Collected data
"""
(** * Pashto++ front end: lexer and recursive-descent parser

    A shallow embedding of [lib/interpreter/lexer.ts] and
    [lib/interpreter/parser.ts], together with the entry point
    [lib/interpreter-client.ts], and the properties of the language
    front end established on it.

    Conventions of the embedding.
    - A source text is a [string]; one [ascii] stands for one code unit
      below 256 of the JavaScript string.
    - Line and column counters are [nat].
    - A Number is the exact rational value of a double, or one of the
      values that have none; [parseFloat] reads the whole syntax of the
      builtin and rounds to the nearest double.
    - A JavaScript exception is the [Throw] outcome of [Result]; the
      message of an [Error] is built exactly as the template literal of
      the source builds it.  Reading a property of [undefined] is
      [TypeError].
    - Every [while] and [do .. while] loop and every recursive method
      carries a fuel argument; [OutOfFuel] is an outcome of its own, so
      that a result [Ok] or [Throw] is always a result of the program. *)

From Stdlib Require Import String Ascii List Arith Bool Lia.
From Stdlib Require Import DecimalString DecimalNat QArith.
Import ListNotations.

Local Open Scope string_scope.
Local Open Scope nat_scope.

Set Warnings "-register-all,-non-full-mutual".

(** ** Outcomes *)

Inductive Exn : Type :=
| Error (message : string)
| TypeError.

Inductive Result (A : Type) : Type :=
| Ok (a : A)
| Throw (e : Exn)
| OutOfFuel.

Arguments Ok {A} a.
Arguments Throw {A} e.
Arguments OutOfFuel {A}.

(** ** Characters and strings of the host language *)

(** The character with code 34, the double quote. *)
Definition dquote : ascii := "034"%char.
(** The character with code 39, the single quote. *)
Definition squote : ascii := "039"%char.
(** The line feed. *)
Definition newline : ascii := "010"%char.

Definition str (c : ascii) : string := String c EmptyString.

(** Number-to-string conversion of a template literal, for a counter. *)
Definition showNat (n : nat) : string := NilZero.string_of_uint (Nat.to_uint n).

Definition between (lo hi : nat) (c : ascii) : bool :=
  (lo <=? nat_of_ascii c) && (nat_of_ascii c <=? hi).

(** [/\s/] on code units below 256: tab, line feed, vertical tab, form
    feed, carriage return, space and the no-break space. *)
Definition isSpace (c : ascii) : bool :=
  between 9 13 c || (nat_of_ascii c =? 32) || (nat_of_ascii c =? 160).

(** [/[0-9]/]. *)
Definition isDigit (c : ascii) : bool := between 48 57 c.

(** [/[a-zA-Z_]/]. *)
Definition isIdentStart (c : ascii) : bool :=
  between 97 122 c || between 65 90 c || (nat_of_ascii c =? 95).

(** [/[a-zA-Z0-9_]/]. *)
Definition isIdentChar (c : ascii) : bool := isIdentStart c || isDigit c.

(** [String.prototype.toLowerCase] on code units below 256: the capital
    letters A-Z, and the accented capitals 192-222 but for the
    multiplication sign 215, move up by 32. *)
Definition lowerChar (c : ascii) : ascii :=
  if between 65 90 c || (between 192 222 c && negb (nat_of_ascii c =? 215))
  then ascii_of_nat (nat_of_ascii c + 32) else c.

Fixpoint toLowerCase (s : string) : string :=
  match s with
  | EmptyString => EmptyString
  | String c s' => String (lowerChar c) (toLowerCase s')
  end.

(** [Array.prototype.includes] on an array of strings. *)
Definition includes (l : list string) (s : string) : bool :=
  existsb (String.eqb s) l.

(** ** Tokens *)

Inductive TokenType : Type :=
| NUMBER | STRING | IDENTIFIER | KEYWORD | OPERATOR | PUNCTUATION | EOF.

Definition TokenType_eqb (a b : TokenType) : bool :=
  match a, b with
  | NUMBER, NUMBER | STRING, STRING | IDENTIFIER, IDENTIFIER
  | KEYWORD, KEYWORD | OPERATOR, OPERATOR | PUNCTUATION, PUNCTUATION
  | EOF, EOF => true
  | _, _ => false
  end.

Record Token : Type := mkToken {
  type : TokenType;
  value : string;
  line : nat;
  column : nat
}.

(** Keywords in Pashto++ (case insensitive). *)
Definition KEYWORDS : list string :=
  ["ko"; "geni"; "kala"; "che"; "we"; "opejana"; "raka"; "olika";
   "oghwara"; "rishtia"; "ghalat"].

(** Operators in Pashto++. *)
Definition OPERATORS : list string :=
  ["+"; "jama"; "-"; "manfi"; "*"; "zarab"; "/"; "takseem";
   "%"; "takseembaki"; "_"; "=="; "!="; ">"; "<"; ">="; "<="; "="].

(** ** The lexer *)

Module Lexer.

Record Lexer : Type := mkLexer {
  code : string;
  position : nat;
  line : nat;
  column : nat;
  currentChar : option ascii
}.

(** The constructor. *)
Definition new (code : string) : Lexer :=
  mkLexer code 0 1 1
          (if 0 <? String.length code then String.get 0 code else None).

Definition advance (L : Lexer) : Lexer :=
  let position' := S (position L) in
  let column' := S (column L) in
  if String.length (code L) <=? position' then
    mkLexer (code L) position' (line L) column' None
  else
    let c := String.get position' (code L) in
    match c with
    | Some "010"%char => mkLexer (code L) position' (S (line L)) 1 c
    | _ => mkLexer (code L) position' (line L) column' c
    end.

Definition peek (L : Lexer) : option ascii :=
  let peekPos := position L + 1 in
  if String.length (code L) <=? peekPos then None
  else String.get peekPos (code L).

(** Every loop of the lexer advances by one character in each turn and
    stops at the end of the text; this many turns are never used up. *)
Definition loopFuel (L : Lexer) : nat := 2 + String.length (code L).

Definition isChar (c : ascii) (o : option ascii) : bool :=
  match o with Some d => Ascii.eqb d c | None => false end.

Definition optChar_eqb (a b : option ascii) : bool :=
  match a, b with
  | Some x, Some y => Ascii.eqb x y
  | None, None => true
  | _, _ => false
  end.

(** [while (this.currentChar !== null && p(this.currentChar)) this.advance()] *)
Fixpoint skipWhile (p : ascii -> bool) (fuel : nat) (L : Lexer) : Result Lexer :=
  match fuel with
  | 0 => OutOfFuel
  | S fuel' =>
      match currentChar L with
      | Some c => if p c then skipWhile p fuel' (advance L) else Ok L
      | None => Ok L
      end
  end.

(** [while (this.currentChar !== null && p(this.currentChar))
       { result += this.currentChar; this.advance(); }] *)
Fixpoint readWhile (p : ascii -> bool) (fuel : nat) (result : string) (L : Lexer)
  : Result (string * Lexer) :=
  match fuel with
  | 0 => OutOfFuel
  | S fuel' =>
      match currentChar L with
      | Some c =>
          if p c then readWhile p fuel' (result ++ str c) (advance L)
          else Ok (result, L)
      | None => Ok (result, L)
      end
  end.

Definition skipWhitespace (L : Lexer) : Result Lexer :=
  skipWhile isSpace (loopFuel L) L.

Definition skipComment (L : Lexer) : Result Lexer :=
  if isChar "/" (currentChar L) && isChar "/" (peek L) then
    match skipWhile (fun c => negb (Ascii.eqb c newline)) (loopFuel L) L with
    | Ok L1 => if isChar newline (currentChar L1) then Ok (advance L1) else Ok L1
    | Throw e => Throw e
    | OutOfFuel => OutOfFuel
    end
  else Ok L.

Definition number (L : Lexer) : Result (Token * Lexer) :=
  let startColumn := column L in
  match readWhile isDigit (loopFuel L) "" L with
  | Ok (result, L1) =>
      if isChar "." (currentChar L1) then
        match readWhile isDigit (loopFuel L) (result ++ ".") (advance L1) with
        | Ok (result2, L2) => Ok (mkToken NUMBER result2 (line L2) startColumn, L2)
        | Throw e => Throw e
        | OutOfFuel => OutOfFuel
        end
      else Ok (mkToken NUMBER result (line L1) startColumn, L1)
  | Throw e => Throw e
  | OutOfFuel => OutOfFuel
  end.

Definition string_ (L : Lexer) : Result (Token * Lexer) :=
  let startColumn := column L in
  let quote := currentChar L in
  match readWhile (fun c => negb (optChar_eqb (Some c) quote))
                  (loopFuel L) "" (advance L) with
  | Ok (result, L1) =>
      if optChar_eqb (currentChar L1) quote then
        let L2 := advance L1 in
        Ok (mkToken STRING result (line L2) startColumn, L2)
      else
        Throw (Error ("Unterminated string at line " ++ showNat (line L1)
                      ++ ", column " ++ showNat startColumn))
  | Throw e => Throw e
  | OutOfFuel => OutOfFuel
  end.

(** The tail of [identifier]: the classification of the lexeme read. *)
Definition classify (result : string) (line startColumn : nat) : Token :=
  let lowerResult := toLowerCase result in
  if includes KEYWORDS lowerResult then mkToken KEYWORD lowerResult line startColumn
  else if includes OPERATORS lowerResult then mkToken OPERATOR lowerResult line startColumn
  else mkToken IDENTIFIER result line startColumn.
"""
Exercise → All lines above that contain the word "Arguments" are to be copied.

Task response →
Arguments Ok {A} a.
Arguments Throw {A} e.
Arguments OutOfFuel {A}.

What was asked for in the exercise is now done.